[Stored data]
# # # #

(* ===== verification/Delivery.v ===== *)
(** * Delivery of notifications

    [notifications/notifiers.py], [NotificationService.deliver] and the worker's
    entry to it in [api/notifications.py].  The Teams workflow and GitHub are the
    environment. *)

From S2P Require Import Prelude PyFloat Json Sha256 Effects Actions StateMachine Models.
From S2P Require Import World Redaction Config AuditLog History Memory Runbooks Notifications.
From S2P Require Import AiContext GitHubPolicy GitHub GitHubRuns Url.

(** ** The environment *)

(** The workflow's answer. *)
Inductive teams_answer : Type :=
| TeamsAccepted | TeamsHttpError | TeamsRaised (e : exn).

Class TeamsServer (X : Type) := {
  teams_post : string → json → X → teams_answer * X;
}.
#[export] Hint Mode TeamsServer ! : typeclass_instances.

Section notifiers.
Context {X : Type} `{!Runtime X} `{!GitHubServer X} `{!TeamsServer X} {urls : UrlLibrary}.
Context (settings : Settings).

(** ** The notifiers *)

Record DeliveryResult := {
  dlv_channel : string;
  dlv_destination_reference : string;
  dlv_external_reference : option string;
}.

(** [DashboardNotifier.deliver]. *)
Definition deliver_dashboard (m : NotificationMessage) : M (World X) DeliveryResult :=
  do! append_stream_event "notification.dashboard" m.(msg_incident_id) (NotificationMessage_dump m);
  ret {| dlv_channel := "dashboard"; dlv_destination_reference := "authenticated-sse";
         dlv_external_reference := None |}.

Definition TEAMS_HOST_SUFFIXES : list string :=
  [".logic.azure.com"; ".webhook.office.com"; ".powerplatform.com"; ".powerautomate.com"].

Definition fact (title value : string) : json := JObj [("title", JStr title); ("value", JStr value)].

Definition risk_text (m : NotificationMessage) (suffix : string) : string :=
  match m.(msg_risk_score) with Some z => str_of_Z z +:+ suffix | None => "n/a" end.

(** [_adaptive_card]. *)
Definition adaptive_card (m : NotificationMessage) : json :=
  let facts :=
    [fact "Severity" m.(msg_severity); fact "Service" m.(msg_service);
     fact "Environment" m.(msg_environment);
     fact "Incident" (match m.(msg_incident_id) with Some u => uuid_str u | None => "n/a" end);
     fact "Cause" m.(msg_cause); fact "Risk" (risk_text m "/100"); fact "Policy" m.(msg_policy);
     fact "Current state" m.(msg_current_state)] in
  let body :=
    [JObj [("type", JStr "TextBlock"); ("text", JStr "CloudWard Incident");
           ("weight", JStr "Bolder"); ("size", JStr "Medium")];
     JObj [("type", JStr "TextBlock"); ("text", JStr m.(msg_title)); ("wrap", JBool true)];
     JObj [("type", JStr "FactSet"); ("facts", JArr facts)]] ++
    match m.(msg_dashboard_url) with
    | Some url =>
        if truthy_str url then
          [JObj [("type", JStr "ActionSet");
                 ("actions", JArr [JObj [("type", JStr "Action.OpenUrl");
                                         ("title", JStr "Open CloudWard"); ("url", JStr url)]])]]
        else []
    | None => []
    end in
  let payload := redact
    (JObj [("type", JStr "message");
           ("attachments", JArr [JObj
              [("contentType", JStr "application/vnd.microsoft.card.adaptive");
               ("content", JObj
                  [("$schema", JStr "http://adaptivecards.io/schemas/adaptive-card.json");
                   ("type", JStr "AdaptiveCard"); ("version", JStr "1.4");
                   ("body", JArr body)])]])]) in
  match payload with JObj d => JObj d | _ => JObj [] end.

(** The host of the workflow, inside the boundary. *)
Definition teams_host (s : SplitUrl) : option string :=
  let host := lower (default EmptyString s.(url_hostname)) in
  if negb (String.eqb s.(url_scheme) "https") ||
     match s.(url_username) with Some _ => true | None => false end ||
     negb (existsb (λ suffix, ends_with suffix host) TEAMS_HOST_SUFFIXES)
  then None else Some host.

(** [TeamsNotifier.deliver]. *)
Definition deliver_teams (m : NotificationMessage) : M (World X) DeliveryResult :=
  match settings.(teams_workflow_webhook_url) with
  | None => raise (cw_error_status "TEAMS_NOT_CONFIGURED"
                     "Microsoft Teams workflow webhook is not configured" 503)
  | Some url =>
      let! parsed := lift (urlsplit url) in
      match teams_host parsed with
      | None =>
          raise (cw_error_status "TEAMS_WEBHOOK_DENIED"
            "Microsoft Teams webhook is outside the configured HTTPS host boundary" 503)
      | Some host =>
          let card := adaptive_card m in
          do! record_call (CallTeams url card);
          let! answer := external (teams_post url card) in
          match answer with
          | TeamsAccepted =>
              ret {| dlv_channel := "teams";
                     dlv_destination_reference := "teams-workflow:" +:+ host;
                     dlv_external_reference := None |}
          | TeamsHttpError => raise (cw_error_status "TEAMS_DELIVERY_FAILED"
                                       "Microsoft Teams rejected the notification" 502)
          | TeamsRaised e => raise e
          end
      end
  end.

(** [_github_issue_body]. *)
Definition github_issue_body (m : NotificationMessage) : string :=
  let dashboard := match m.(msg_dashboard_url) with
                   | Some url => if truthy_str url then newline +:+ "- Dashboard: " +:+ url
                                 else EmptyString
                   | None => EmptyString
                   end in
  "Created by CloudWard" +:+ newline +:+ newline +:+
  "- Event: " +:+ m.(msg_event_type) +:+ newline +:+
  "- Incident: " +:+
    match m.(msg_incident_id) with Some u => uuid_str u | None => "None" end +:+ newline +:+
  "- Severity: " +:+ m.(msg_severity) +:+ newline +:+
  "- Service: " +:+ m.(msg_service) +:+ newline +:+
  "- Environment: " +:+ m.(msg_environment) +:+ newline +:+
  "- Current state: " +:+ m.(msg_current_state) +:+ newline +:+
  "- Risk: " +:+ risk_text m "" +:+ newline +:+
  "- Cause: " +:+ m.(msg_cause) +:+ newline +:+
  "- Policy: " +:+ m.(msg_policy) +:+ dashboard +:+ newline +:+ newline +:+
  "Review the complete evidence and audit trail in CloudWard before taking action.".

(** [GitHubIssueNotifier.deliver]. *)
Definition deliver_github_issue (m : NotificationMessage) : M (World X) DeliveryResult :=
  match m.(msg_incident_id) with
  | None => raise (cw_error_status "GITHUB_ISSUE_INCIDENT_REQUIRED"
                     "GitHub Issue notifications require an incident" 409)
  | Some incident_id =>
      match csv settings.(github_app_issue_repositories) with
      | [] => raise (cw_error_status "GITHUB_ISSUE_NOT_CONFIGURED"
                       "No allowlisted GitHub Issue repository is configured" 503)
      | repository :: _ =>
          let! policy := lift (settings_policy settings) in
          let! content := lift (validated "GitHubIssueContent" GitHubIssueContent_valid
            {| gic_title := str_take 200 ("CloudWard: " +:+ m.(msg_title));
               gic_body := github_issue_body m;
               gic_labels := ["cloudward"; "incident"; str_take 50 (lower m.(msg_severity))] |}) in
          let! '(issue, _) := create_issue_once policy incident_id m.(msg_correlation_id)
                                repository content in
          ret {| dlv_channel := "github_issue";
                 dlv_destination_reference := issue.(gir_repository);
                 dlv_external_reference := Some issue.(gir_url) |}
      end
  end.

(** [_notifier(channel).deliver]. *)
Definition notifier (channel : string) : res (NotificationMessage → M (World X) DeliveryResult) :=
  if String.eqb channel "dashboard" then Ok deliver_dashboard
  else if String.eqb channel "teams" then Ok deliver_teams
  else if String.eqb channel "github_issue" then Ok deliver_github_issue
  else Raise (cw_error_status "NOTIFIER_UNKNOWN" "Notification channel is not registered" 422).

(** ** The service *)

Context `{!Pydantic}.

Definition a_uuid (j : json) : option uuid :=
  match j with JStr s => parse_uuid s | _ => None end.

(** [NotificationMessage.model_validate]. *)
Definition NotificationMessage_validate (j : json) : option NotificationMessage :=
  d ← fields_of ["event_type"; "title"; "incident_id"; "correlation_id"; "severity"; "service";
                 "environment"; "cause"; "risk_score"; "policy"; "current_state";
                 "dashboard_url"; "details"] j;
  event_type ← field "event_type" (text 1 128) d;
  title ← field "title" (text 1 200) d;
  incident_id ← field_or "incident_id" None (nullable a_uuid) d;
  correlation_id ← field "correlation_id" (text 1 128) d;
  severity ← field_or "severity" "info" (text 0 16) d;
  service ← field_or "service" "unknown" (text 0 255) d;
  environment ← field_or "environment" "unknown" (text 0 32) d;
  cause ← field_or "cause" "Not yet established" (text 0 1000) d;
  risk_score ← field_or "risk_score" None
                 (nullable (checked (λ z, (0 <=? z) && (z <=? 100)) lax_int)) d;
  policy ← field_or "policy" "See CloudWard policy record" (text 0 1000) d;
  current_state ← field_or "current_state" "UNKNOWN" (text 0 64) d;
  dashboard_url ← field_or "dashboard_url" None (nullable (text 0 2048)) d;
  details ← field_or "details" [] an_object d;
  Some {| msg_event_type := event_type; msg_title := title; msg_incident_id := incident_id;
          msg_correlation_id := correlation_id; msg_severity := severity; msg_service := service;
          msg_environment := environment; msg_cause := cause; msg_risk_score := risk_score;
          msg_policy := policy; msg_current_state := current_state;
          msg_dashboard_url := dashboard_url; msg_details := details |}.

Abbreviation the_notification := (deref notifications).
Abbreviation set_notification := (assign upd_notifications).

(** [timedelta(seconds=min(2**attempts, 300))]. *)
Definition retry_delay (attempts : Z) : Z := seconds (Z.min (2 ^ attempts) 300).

# # # #

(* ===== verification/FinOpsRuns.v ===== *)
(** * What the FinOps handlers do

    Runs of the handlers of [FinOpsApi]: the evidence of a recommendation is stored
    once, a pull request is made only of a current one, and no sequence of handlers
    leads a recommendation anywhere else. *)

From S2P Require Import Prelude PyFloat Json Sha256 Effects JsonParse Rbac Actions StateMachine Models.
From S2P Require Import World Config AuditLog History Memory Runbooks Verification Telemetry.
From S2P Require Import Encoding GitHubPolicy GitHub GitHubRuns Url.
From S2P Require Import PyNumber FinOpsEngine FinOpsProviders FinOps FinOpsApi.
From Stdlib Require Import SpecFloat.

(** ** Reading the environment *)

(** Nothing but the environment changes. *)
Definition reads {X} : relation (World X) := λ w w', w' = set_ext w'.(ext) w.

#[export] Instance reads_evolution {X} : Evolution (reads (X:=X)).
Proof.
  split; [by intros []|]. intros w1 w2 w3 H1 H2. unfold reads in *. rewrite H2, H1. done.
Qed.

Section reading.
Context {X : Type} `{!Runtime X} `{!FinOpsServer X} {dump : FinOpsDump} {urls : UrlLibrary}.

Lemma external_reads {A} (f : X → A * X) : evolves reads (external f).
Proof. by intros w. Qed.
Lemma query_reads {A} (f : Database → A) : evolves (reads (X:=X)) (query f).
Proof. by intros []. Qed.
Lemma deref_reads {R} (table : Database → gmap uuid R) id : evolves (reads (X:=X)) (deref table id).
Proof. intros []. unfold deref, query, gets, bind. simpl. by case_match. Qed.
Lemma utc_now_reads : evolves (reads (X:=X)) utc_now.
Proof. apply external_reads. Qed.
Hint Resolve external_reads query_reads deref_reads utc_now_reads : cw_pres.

# # # #

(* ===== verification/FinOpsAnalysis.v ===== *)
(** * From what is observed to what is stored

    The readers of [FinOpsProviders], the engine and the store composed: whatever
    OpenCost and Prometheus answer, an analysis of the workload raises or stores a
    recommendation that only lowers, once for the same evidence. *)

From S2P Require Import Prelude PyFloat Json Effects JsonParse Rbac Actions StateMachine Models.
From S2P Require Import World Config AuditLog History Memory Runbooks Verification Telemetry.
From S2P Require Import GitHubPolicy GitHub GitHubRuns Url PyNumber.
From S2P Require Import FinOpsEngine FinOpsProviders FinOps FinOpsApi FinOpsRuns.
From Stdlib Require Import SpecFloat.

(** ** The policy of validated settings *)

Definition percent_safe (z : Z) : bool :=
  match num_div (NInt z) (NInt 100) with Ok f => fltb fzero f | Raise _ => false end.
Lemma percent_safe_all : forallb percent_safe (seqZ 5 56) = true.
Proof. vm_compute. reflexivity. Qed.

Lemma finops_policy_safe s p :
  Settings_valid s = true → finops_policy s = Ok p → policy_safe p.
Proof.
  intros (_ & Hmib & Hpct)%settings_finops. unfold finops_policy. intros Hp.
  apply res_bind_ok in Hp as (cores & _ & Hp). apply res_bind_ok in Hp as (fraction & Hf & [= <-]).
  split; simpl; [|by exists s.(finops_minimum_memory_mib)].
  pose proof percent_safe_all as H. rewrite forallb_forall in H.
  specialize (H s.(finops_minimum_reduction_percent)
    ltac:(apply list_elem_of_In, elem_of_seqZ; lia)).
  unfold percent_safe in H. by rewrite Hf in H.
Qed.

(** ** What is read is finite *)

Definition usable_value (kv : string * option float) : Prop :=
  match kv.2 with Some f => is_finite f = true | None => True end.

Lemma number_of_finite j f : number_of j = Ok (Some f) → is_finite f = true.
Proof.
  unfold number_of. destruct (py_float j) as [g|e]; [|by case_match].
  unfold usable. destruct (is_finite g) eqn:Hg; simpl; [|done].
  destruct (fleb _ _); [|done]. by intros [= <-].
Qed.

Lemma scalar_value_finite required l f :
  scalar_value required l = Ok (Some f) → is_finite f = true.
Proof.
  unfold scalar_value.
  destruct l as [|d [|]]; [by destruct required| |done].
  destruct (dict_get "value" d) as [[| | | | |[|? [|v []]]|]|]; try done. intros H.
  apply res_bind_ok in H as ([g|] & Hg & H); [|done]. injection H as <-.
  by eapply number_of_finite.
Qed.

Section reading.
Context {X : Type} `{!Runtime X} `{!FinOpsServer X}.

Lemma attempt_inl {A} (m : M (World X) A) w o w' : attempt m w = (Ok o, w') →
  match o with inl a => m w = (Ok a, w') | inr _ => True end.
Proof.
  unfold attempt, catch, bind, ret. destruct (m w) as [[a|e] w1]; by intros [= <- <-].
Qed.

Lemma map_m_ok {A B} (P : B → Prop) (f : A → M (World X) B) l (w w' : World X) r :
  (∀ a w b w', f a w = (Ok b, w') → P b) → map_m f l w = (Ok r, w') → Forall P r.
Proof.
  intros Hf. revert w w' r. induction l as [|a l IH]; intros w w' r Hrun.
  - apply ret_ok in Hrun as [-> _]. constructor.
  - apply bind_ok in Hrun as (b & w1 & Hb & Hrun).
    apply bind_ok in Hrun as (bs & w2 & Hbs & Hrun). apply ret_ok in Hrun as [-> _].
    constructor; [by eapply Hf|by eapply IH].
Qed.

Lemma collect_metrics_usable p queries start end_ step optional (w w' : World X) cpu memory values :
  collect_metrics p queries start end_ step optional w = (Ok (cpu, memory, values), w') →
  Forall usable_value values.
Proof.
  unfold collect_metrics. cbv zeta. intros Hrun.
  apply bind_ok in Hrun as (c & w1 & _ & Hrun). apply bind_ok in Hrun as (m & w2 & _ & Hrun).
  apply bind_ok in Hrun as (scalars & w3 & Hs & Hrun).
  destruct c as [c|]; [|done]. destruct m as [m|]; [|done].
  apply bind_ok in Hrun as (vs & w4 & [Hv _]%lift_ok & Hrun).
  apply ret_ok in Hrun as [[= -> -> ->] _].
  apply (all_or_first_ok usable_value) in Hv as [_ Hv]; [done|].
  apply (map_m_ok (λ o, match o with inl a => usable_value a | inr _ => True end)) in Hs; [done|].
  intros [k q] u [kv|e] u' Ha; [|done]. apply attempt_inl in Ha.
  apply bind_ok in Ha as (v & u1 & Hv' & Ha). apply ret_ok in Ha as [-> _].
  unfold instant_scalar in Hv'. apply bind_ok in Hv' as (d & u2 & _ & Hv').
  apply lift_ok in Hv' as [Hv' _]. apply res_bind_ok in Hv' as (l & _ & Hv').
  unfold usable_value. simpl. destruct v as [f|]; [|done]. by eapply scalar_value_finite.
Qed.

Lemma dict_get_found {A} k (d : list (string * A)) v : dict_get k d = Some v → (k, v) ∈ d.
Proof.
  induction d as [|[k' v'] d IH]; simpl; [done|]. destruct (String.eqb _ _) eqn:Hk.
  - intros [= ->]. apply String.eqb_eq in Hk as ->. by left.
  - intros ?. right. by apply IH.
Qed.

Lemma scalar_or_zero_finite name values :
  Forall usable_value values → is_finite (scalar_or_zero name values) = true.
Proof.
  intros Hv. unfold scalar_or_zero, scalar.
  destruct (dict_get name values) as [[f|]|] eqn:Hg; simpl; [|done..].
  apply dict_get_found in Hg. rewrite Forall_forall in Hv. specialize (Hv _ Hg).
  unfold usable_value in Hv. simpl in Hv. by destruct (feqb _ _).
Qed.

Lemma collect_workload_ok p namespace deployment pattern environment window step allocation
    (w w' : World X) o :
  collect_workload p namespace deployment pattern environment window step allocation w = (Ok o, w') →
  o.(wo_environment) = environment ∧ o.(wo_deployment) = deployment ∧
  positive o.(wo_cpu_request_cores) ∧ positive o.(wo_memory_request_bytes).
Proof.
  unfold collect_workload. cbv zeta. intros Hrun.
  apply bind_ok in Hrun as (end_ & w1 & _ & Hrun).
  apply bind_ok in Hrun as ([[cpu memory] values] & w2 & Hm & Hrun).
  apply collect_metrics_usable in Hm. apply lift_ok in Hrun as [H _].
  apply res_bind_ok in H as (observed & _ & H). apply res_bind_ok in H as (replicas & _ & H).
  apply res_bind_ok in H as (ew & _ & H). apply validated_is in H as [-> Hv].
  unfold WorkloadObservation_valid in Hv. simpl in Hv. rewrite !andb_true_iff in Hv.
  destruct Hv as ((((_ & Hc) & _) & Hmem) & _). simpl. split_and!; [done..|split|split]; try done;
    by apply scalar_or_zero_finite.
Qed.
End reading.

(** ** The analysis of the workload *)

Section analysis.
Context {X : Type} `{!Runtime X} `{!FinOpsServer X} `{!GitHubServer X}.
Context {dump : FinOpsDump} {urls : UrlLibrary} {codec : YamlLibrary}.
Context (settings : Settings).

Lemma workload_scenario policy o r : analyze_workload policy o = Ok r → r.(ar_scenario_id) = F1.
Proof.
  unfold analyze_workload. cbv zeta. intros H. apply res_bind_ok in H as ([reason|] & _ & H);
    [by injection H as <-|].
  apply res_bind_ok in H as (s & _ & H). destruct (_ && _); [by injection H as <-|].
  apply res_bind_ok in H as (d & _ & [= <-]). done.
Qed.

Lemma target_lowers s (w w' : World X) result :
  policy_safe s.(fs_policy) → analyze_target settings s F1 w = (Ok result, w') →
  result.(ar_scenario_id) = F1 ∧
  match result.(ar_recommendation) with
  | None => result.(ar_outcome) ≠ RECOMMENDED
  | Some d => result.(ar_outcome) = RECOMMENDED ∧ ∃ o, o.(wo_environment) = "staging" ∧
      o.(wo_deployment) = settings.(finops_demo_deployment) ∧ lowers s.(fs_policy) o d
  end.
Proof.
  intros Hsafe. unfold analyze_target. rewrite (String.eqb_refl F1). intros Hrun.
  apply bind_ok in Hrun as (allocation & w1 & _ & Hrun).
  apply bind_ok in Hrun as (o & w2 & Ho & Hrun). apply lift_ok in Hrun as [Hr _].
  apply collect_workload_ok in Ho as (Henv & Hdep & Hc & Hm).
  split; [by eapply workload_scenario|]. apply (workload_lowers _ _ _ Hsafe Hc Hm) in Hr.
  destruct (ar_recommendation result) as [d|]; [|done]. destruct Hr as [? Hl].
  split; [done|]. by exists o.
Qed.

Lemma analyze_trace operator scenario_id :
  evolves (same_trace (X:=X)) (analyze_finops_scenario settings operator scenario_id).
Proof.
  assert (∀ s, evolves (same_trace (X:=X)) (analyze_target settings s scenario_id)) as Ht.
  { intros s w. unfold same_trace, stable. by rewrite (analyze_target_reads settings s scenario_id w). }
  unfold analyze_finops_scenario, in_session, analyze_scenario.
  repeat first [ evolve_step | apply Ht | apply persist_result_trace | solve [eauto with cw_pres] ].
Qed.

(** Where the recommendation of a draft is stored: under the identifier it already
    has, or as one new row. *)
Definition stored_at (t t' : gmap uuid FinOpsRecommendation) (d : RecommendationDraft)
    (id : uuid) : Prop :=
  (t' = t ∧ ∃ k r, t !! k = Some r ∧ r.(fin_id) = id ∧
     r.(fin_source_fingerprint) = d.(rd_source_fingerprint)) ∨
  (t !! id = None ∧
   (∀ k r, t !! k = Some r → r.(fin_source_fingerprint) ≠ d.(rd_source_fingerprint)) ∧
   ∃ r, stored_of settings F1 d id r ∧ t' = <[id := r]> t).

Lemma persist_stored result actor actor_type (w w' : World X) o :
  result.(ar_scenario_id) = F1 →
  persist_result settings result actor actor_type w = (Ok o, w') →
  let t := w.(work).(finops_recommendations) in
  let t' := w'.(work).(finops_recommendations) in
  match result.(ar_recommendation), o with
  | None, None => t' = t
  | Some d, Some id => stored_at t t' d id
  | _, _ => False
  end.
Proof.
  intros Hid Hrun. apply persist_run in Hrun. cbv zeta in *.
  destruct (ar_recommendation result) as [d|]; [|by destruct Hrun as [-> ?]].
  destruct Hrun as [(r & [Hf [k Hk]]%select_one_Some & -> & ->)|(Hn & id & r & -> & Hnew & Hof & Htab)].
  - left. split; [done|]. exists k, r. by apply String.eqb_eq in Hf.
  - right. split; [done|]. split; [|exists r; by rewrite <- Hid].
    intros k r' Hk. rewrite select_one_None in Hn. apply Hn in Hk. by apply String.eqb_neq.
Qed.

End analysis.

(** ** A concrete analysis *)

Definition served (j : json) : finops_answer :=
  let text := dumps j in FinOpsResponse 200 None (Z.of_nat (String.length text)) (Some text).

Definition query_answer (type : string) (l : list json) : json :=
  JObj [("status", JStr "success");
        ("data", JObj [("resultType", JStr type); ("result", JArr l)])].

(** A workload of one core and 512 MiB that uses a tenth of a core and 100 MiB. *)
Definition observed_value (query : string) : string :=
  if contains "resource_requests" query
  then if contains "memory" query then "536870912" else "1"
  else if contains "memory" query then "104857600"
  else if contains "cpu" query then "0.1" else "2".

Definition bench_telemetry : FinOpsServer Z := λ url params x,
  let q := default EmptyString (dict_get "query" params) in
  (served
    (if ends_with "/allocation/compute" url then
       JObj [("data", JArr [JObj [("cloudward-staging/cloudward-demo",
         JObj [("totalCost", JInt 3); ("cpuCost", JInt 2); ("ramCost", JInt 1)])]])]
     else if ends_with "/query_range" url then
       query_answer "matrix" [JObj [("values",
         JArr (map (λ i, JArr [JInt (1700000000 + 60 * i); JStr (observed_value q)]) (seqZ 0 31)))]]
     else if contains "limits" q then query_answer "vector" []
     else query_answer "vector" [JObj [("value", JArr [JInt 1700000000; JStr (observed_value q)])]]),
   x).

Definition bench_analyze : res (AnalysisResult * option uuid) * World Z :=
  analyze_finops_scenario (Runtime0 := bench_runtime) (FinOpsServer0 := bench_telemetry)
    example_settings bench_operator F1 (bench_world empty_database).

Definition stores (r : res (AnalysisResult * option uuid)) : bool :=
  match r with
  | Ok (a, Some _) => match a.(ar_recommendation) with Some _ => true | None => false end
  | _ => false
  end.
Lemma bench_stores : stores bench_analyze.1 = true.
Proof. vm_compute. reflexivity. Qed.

# # # #

_Problem requirements:_ Retype only the stretch of lines above starting at the one with "match csv settings.(github_app_issue_repositories)" and stopping at the one with "Definition NotificationMessage_validate (j", exactly as written, with both kept.

_Solution for this problem:_
      match csv settings.(github_app_issue_repositories) with
      | [] => raise (cw_error_status "GITHUB_ISSUE_NOT_CONFIGURED"
                       "No allowlisted GitHub Issue repository is configured" 503)
      | repository :: _ =>
          let! policy := lift (settings_policy settings) in
          let! content := lift (validated "GitHubIssueContent" GitHubIssueContent_valid
            {| gic_title := str_take 200 ("CloudWard: " +:+ m.(msg_title));
               gic_body := github_issue_body m;
               gic_labels := ["cloudward"; "incident"; str_take 50 (lower m.(msg_severity))] |}) in
          let! '(issue, _) := create_issue_once policy incident_id m.(msg_correlation_id)
                                repository content in
          ret {| dlv_channel := "github_issue";
                 dlv_destination_reference := issue.(gir_repository);
                 dlv_external_reference := Some issue.(gir_url) |}
      end
  end.

(** [_notifier(channel).deliver]. *)
Definition notifier (channel : string) : res (NotificationMessage → M (World X) DeliveryResult) :=
  if String.eqb channel "dashboard" then Ok deliver_dashboard
  else if String.eqb channel "teams" then Ok deliver_teams
  else if String.eqb channel "github_issue" then Ok deliver_github_issue
  else Raise (cw_error_status "NOTIFIER_UNKNOWN" "Notification channel is not registered" 422).

(** ** The service *)

Context `{!Pydantic}.

Definition a_uuid (j : json) : option uuid :=
  match j with JStr s => parse_uuid s | _ => None end.

(** [NotificationMessage.model_validate]. *)
Definition NotificationMessage_validate (j : json) : option NotificationMessage :=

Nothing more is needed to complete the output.